═══ RECORDS SUPPLIED ═══
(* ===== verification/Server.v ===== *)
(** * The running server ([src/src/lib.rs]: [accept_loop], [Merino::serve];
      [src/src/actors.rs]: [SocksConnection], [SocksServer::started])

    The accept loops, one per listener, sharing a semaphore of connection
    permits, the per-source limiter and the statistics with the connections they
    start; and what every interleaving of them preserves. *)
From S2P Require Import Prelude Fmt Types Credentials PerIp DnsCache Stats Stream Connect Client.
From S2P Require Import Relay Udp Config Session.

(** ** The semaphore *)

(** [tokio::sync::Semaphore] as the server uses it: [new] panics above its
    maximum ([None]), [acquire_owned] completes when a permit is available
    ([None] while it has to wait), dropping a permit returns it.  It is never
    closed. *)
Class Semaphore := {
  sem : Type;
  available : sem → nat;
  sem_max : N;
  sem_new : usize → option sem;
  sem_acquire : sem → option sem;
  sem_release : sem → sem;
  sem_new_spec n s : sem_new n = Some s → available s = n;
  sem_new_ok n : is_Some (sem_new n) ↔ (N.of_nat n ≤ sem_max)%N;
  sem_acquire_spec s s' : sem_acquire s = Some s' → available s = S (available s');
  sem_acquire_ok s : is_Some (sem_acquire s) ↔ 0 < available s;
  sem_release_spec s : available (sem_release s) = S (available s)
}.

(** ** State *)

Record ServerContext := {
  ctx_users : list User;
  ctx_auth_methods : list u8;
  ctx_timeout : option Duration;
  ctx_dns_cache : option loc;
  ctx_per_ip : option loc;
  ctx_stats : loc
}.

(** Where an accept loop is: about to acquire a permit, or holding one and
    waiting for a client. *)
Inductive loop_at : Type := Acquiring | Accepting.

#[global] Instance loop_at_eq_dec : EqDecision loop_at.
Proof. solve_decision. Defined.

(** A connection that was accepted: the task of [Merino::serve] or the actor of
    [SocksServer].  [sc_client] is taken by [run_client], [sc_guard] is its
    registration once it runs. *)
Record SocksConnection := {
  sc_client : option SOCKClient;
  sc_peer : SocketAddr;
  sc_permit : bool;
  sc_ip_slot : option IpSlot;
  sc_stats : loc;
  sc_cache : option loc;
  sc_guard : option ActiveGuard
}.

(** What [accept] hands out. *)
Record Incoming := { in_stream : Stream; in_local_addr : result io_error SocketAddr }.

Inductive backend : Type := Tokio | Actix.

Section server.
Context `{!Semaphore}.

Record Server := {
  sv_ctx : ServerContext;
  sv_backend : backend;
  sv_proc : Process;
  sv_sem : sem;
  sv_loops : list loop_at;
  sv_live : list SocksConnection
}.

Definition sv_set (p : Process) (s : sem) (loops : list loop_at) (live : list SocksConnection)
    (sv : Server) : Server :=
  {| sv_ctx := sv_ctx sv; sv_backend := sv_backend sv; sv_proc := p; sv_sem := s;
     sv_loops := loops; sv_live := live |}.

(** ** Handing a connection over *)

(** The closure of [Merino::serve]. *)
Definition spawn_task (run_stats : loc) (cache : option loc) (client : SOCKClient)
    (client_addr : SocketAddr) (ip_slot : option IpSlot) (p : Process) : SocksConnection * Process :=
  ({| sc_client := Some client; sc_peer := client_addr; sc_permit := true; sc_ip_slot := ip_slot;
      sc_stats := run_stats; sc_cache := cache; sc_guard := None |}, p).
═══
* EXERCISE GOAL:
All that is needed is the exact run of lines above from the line containing "Section server." through the line containing "(sv : Server)", both of them included.

* WRITTEN ANSWER:
Section server.
Context `{!Semaphore}.

Record Server := {
  sv_ctx : ServerContext;
  sv_backend : backend;
  sv_proc : Process;
  sv_sem : sem;
  sv_loops : list loop_at;
  sv_live : list SocksConnection
}.

Definition sv_set (p : Process) (s : sem) (loops : list loop_at) (live : list SocksConnection)
    (sv : Server) : Server :=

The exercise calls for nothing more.